● RECORDS TO USE
(* ===== verification/AuditToy.v ===== *)
(** A small instance of the libraries the audit trail uses: records written field by
    field, in binary. *)
From Stdlib Require Import Ascii NArith Strings.Byte.
From S2P Require Import Prelude Str Json Gf256 Shamir Bytes Base32 EngineState Totp TotpSpec DurableCodec DurableCodecSpec Durable DurableSpec DurableTheorems Seal AuditChain AuditChainSpec AuditRotation AuditRotationSpec.

(** A reader that undoes a writer, on the values that fit. *)
Module Codec.
Record t (A : Type) := mk {
  enc : A → list u8;
  dec : list u8 → option (A * list u8);
  fits : A → bool;
  dec_enc : ∀ a rest, fits a = true → dec (enc a ++ rest) = Some (a, rest);
}.
Arguments mk {A}.
Arguments enc {A}.
Arguments dec {A}.
Arguments fits {A}.
Arguments dec_enc {A}.
End Codec.
Notation Codec := Codec.t.
Import Codec.

Definition of_result {A} (x : SResult A) : option A := match x with Ok a => Some a | Err _ => None end.

Definition number : Codec N.
Proof.
  refine (mk write_u64 (λ l, of_result (read_u64 l)) (λ n, n <=? U64_MAX)%N _).
  intros n rest Hn%N.leb_le. by rewrite read_u64_bytes.
Defined.

Definition fixed (width : nat) : Codec (list u8).
Proof.
  refine (mk id (λ l, of_result (read_exact (N.of_nat width) l)) (λ v, length v =? width) _).
  intros v rest Hv%Nat.eqb_eq. unfold id. rewrite read_exact_app; [done|]. unfold len. by rewrite Hv.
Defined.

Definition text : Codec string.
Proof.
  refine (mk (λ s, write_u64 (slen s) ++ String.list_byte_of_string s)
    (λ l, of_result (let? (n, l) := read_u64 l in let? (v, l) := read_exact n l in Ok (String.string_of_list_byte v, l)))
    (λ s, slen s <=? U64_MAX)%N _).
  intros s rest Hs%N.leb_le. rewrite <-app_assoc, read_u64_bytes by done.
  rewrite read_exact_app by apply len_list_byte. simpl. by rewrite String.string_of_list_byte_of_string.
Defined.

Definition pair {A B} (a : Codec A) (b : Codec B) : Codec (A * B).
Proof.
  refine (mk (λ p, enc a p.1 ++ enc b p.2) (λ l, '(x, l) ← dec a l; '(y, l) ← dec b l; Some ((x, y), l))
    (λ p, fits a p.1 && fits b p.2) _).
  intros [x y] rest [Hx Hy]%andb_true_iff. simpl. rewrite <-app_assoc, dec_enc by done. simpl. by rewrite dec_enc.
Defined.

Definition maybe {A} (a : Codec A) : Codec (option A).
Proof.
  refine (mk (λ o, match o with Some x => x01 :: enc a x | None => [x00] end)
    (λ l, match l with
          | x00 :: l => Some (None, l)
          | _ :: l => '(x, l) ← dec a l; Some (Some x, l)
          | [] => None
          end)
    (λ o, match o with Some x => fits a x | None => true end) _).
  intros [x|] rest Hx; [|done]. simpl. by rewrite dec_enc.
Defined.

Fixpoint dec_times {A} (a : Codec A) (n : nat) (l : list u8) : option (list A * list u8) :=
  match n with
  | O => Some ([], l)
  | S n => '(x, l) ← dec a l; '(xs, l) ← dec_times a n l; Some (x :: xs, l)
  end.

Definition many {A} (a : Codec A) : Codec (list A).
Proof.
  refine (mk (λ xs, enc number (len xs) ++ concat (enc a <$> xs)) (λ l, match dec number l with Some (n, l) => dec_times a (N.to_nat n) l | None => None end)
    (λ xs, fits number (len xs) && forallb (fits a) xs) _).
  intros xs rest [Hn Hxs]%andb_true_iff. rewrite <-app_assoc, dec_enc by done.
  unfold len. rewrite Nat2N.id. clear Hn. induction xs as [|x xs IH]; [done|]. simpl in Hxs.
  apply andb_true_iff in Hxs as [Hx Hxs]. change (concat (enc a <$> x :: xs)) with (enc a x ++ concat (enc a <$> xs)).
  cbn [length dec_times]. rewrite <-app_assoc, dec_enc by done. cbn. by rewrite (IH Hxs).
Defined.

Definition along {A B} (f : A → B) (g : B → A) (gf : ∀ a, g (f a) = a) (b : Codec B) : Codec A.
Proof.
  refine (mk (λ a, enc b (f a)) (λ l, '(x, l) ← dec b l; Some (g x, l)) (λ a, fits b (f a)) _).
  intros a rest Ha. rewrite dec_enc by done. simpl. by rewrite gf.
Defined.

(** A codec as a serializer. *)
Definition serde_of {A} (a : Codec A) : Serde A := {|
  to_vec x := if fits a x then Some (enc a x) else None;
  from_slice l := match dec a l with Some (x, []) => Some x | _ => None end;
|}.
Lemma serde_of_laws {A} (a : Codec A) : @SerdeLaws A (serde_of a).
Proof.
  intros x bytes. simpl. destruct (fits a x) eqn:E; [|done]. intros [= <-].
  pose proof (dec_enc a x [] E) as H. rewrite app_nil_r in H. by rewrite H.
Qed.

(** * Formats of the audit trail *)
Definition frontier_codec : Codec Frontier :=
  along (λ f, (Frontier.sequence f, Frontier.mac f)) (λ p, Frontier.mk p.1 p.2) ltac:(by intros []) (pair number (fixed 32)).
Definition segment_codec : Codec Segment :=
  along (λ s, (Segment.id s, (Segment.length s, (Segment.digest s, (Segment.start s, Segment.end_ s)))))
    (λ p, Segment.mk p.1 p.2.1 p.2.2.1 p.2.2.2.1 p.2.2.2.2) ltac:(by intros [])
    (pair number (pair number (pair (fixed 32) (pair frontier_codec frontier_codec)))).
Definition manifest_codec : Codec Manifest :=
  along (λ m, (Manifest.schema m, (Manifest.generation m, (Manifest.base m, (Manifest.segments m, (Manifest.pending m, Manifest.garbage m))))))
    (λ p, Manifest.mk p.1 p.2.1 p.2.2.1 p.2.2.2.1 p.2.2.2.2.1 p.2.2.2.2.2) ltac:(by intros [])
    (pair number (pair number (pair frontier_codec (pair (many segment_codec) (pair (maybe segment_codec) (many segment_codec)))))).
Definition signed_codec : Codec SignedManifest :=
  along (λ s, (SignedManifest.manifest s, SignedManifest.mac s)) (λ p, SignedManifest.mk p.1 p.2) ltac:(by intros [])
    (pair manifest_codec text).
Definition unsigned_codec : Codec AuditUnsigned :=
  along (λ e, (AuditUnsigned.schema e, (AuditUnsigned.sequence e, (AuditUnsigned.previous e, (AuditUnsigned.time e,
      (AuditUnsigned.kind e, (AuditUnsigned.path_digest e, AuditUnsigned.status e)))))))
    (λ p, AuditUnsigned.mk p.1 p.2.1 p.2.2.1 p.2.2.2.1 p.2.2.2.2.1 p.2.2.2.2.2.1 p.2.2.2.2.2.2) ltac:(by intros [])
    (pair number (pair number (pair text (pair number (pair text (pair text (maybe number))))))).

(** A byte as two letters, so that a record is one line. *)
Definition letters (b : u8) : list u8 := [U8.wrap (97 + N.shiftr (U8.to_N b) 4); U8.wrap (97 + N.land (U8.to_N b) 15)].
Fixpoint lettered (l : list u8) : list u8 := match l with [] => [] | b :: l => letters b ++ lettered l end.
Fixpoint unletters (l : list u8) : list u8 :=
  match l with
  | a :: b :: l => U8.wrap ((U8.to_N a - 97) * 16 + (U8.to_N b - 97)) :: unletters l
  | _ => []
  end.
Lemma unletters_letters l : unletters (lettered l) = l.
Proof. induction l as [|b l IH]; [done|]. simpl. rewrite IH. f_equal. by destruct b. Qed.
Lemma letters_line l : newline ∉ lettered l.
Proof.
  induction l as [|b l IH]; simpl; [set_solver|]. rewrite !not_elem_of_cons. split_and!; [by destruct b..|done].
Qed.

Definition record_codec : Codec AuditRecord :=
  along (λ r, (AuditRecord.event r, AuditRecord.mac r)) (λ p, AuditRecord.mk p.1 p.2) ltac:(by intros []) (pair unsigned_codec text).

#[export] Instance serde_unsigned : Serde AuditUnsigned := serde_of unsigned_codec.
#[export] Instance serde_record : Serde AuditRecord := {|
  to_vec r := if fits record_codec r then Some (lettered (enc record_codec r)) else None;
  from_slice l := match dec record_codec (unletters l) with Some (x, []) => Some x | _ => None end;
|}.
#[export] Instance serde_manifest : Serde Manifest := serde_of manifest_codec.
#[export] Instance serde_signed : Serde SignedManifest := serde_of signed_codec.
#[export] Instance toy_base64 : Base64 := {|
  b64_encode bytes := String.string_of_list_byte (repeat x3d 12 ++ bytes);
  b64_decode s := Some (drop 12 (String.list_byte_of_string s));
|}.
#[export] Instance toy_sha : Sha256 := toy_sum.
#[export] Existing Instance TotpDemo.toy_hmac.
#[export] Existing Instance TotpDemo.toy_hmac_laws.

#[export] Instance toy_sha_laws : Sha256Laws toy_sha.
Proof. exact toy_sum_length. Qed.
#[export] Instance serde_unsigned_laws : SerdeLaws AuditUnsigned := serde_of_laws unsigned_codec.
#[export] Instance serde_signed_laws : SerdeLaws SignedManifest := serde_of_laws signed_codec.
#[export] Instance serde_record_laws : SerdeLaws AuditRecord.
Proof.
  intros r bytes. unfold to_vec, from_slice, serde_record. destruct (fits record_codec r) eqn:E; [|done].
  intros Hb. apply (inj Some) in Hb as <-. rewrite unletters_letters.
  pose proof (dec_enc record_codec r [] E) as H. rewrite app_nil_r in H. by rewrite H.
Qed.
#[export] Instance line_record_laws : LineLaws AuditRecord.
Proof.
  intros r bytes. unfold to_vec, serde_record. destruct (fits record_codec r) eqn:E; [|done].
  intros Hb. apply (inj Some) in Hb as <-. split; [|apply letters_line].
  intros Hl%(f_equal unletters). rewrite unletters_letters in Hl. apply (f_equal length) in Hl.
  cbn [enc record_codec along pair fst snd unsigned_codec number] in Hl. rewrite !length_app in Hl.
  unfold write_u64 in Hl. rewrite le_bytes_length in Hl. simpl in Hl. lia.
Qed.

#[export] Instance toy_base64_laws : Base64Laws.
Proof.
  intros bytes. unfold b64_decode, b64_encode, toy_base64. rewrite String.list_byte_of_string_of_list_byte.
  by change 12 with (length (repeat x3d 12)) at 1; rewrite drop_app_length.
Qed.
Lemma string_of_list_byte_length l : String.length (String.string_of_list_byte l) = length l.
Proof. induction l as [|b l IH]; [done|]. unfold String.string_of_list_byte in *. simpl. by f_equal. Qed.
#[export] Instance toy_base64_length : Base64Length.
Proof. intros bytes H. unfold b64_encode, toy_base64. by rewrite string_of_list_byte_length, length_app, H. Qed.

(** * Sizes *)
Lemma enc_number n : length (enc number n) = 8.
Proof. unfold enc, number, write_u64. apply le_bytes_length. Qed.

Lemma fits_number n : (n ≤ U64_MAX)%N → fits number n = true.
Proof. apply N.leb_le. Qed.

Lemma enc_frontier f : frontier_sized f → fits frontier_codec f = true ∧ length (enc frontier_codec f) = 40.
Proof.
  intros [Hs Hl]. unfold frontier_codec, along, pair, fixed. cbn [enc fits fst snd]. rewrite length_app, enc_number.
  unfold id. rewrite Hl. split; [|done]. by rewrite Nat.eqb_refl, andb_true_r, fits_number.
Qed.

Lemma enc_segment s : segment_sized s → fits segment_codec s = true ∧ length (enc segment_codec s) = 128.
Proof.
  intros (Hi & Hl & Hd & [Hf1 Hl1]%enc_frontier & [Hf2 Hl2]%enc_frontier). unfold segment_codec. cbn [along pair enc fits fst snd].
  rewrite !length_app, !enc_number, Hl1, Hl2, Hf1, Hf2. cbn [fixed enc fits]. unfold id. rewrite Hd. split; [|done].
  rewrite !fits_number; [done| |done]. unfold MAX_SEGMENT_BYTES, U64_MAX in *. lia.
Qed.

Lemma enc_segments l :
  Forall segment_sized l → length l ≤ 64 →
  fits (many segment_codec) l = true ∧ length (enc (many segment_codec) l) ≤ 8 + 64 * 128.
Proof.
  intros Hl Hn. unfold many. cbn [enc fits]. rewrite length_app, enc_number.
  assert (Hc : forallb (fits segment_codec) l = true ∧ length (concat (enc segment_codec <$> l)) = 128 * length l).
  { clear Hn. induction Hl as [|s l [Hf Hs]%enc_segment _ [IH1 IH2]]; [done|]. cbn [forallb fmap list_fmap concat length].
    rewrite Hf, IH1, length_app, Hs, IH2. split; [done|lia]. }
  destruct Hc as [-> ->]. split; [|lia]. rewrite andb_true_r. apply fits_number. unfold len, U64_MAX. lia.
Qed.

#[export] Instance toy_manifest_text : ManifestText.
Proof.
  intros m mac Hsch (Hg & [Hb1 Hb2]%enc_frontier & Hs & Hr) [Hls Hlr] Hp Hmac.
  destruct (enc_segments _ Hs Hls) as [Hs1 Hs2]. destruct (enc_segments _ Hr Hlr) as [Hr1 Hr2].
  assert (Hpend : fits (maybe segment_codec) (Manifest.pending m) = true ∧
                  length (enc (maybe segment_codec) (Manifest.pending m)) ≤ 129).
  { destruct (Manifest.pending m) as [s|]; [|split; [done|simpl; lia]]. destruct (enc_segment s Hp) as [H1 H2].
    cbn [maybe fits enc length]. split; [done|lia]. }
  destruct Hpend as [Hp1 Hp2].
  assert (Hfit : fits manifest_codec m = true).
  { unfold manifest_codec. cbn [along pair fits fst snd]. rewrite Hb1, Hs1, Hp1, Hr1, Hsch.
    by rewrite !fits_number. }
  assert (Hlen : length (enc manifest_codec m) ≤ 8 + 8 + 40 + (8 + 64 * 128) + 129 + (8 + 64 * 128)).
  { unfold manifest_codec. cbn [along pair enc fst snd]. rewrite !length_app, !enc_number, Hb2. lia. }
  unfold to_vec, serde_manifest, serde_signed, serde_of. rewrite Hfit. split; [by eexists|].
  assert (Hsfit : fits signed_codec (SignedManifest.mk m mac) = true).
  { unfold signed_codec. cbn [along pair fits fst snd SignedManifest.manifest SignedManifest.mac]. rewrite Hfit.
    cbn [text fits]. apply N.leb_le. unfold slen, U64_MAX. lia. }
  rewrite Hsfit. eexists. split; [done|]. unfold signed_codec, len.
  cbn [along pair enc fst snd SignedManifest.manifest SignedManifest.mac text].
  rewrite !length_app. unfold write_u64. rewrite le_bytes_length. pose proof (len_list_byte mac) as Hm.
  unfold len, slen in Hm. unfold MAX_MANIFEST_BYTES. lia.
Qed.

● WORK REQUIRED
Look above for the line containing "induction l as [|b l IH]; simpl;" and the line containing "Definition record_codec : Codec". Transcribe both, with the lines between them, exactly.

● SOLUTION TO THIS PROBLEM
  induction l as [|b l IH]; simpl; [set_solver|]. rewrite !not_elem_of_cons. split_and!; [by destruct b..|done].
Qed.

Definition record_codec : Codec AuditRecord :=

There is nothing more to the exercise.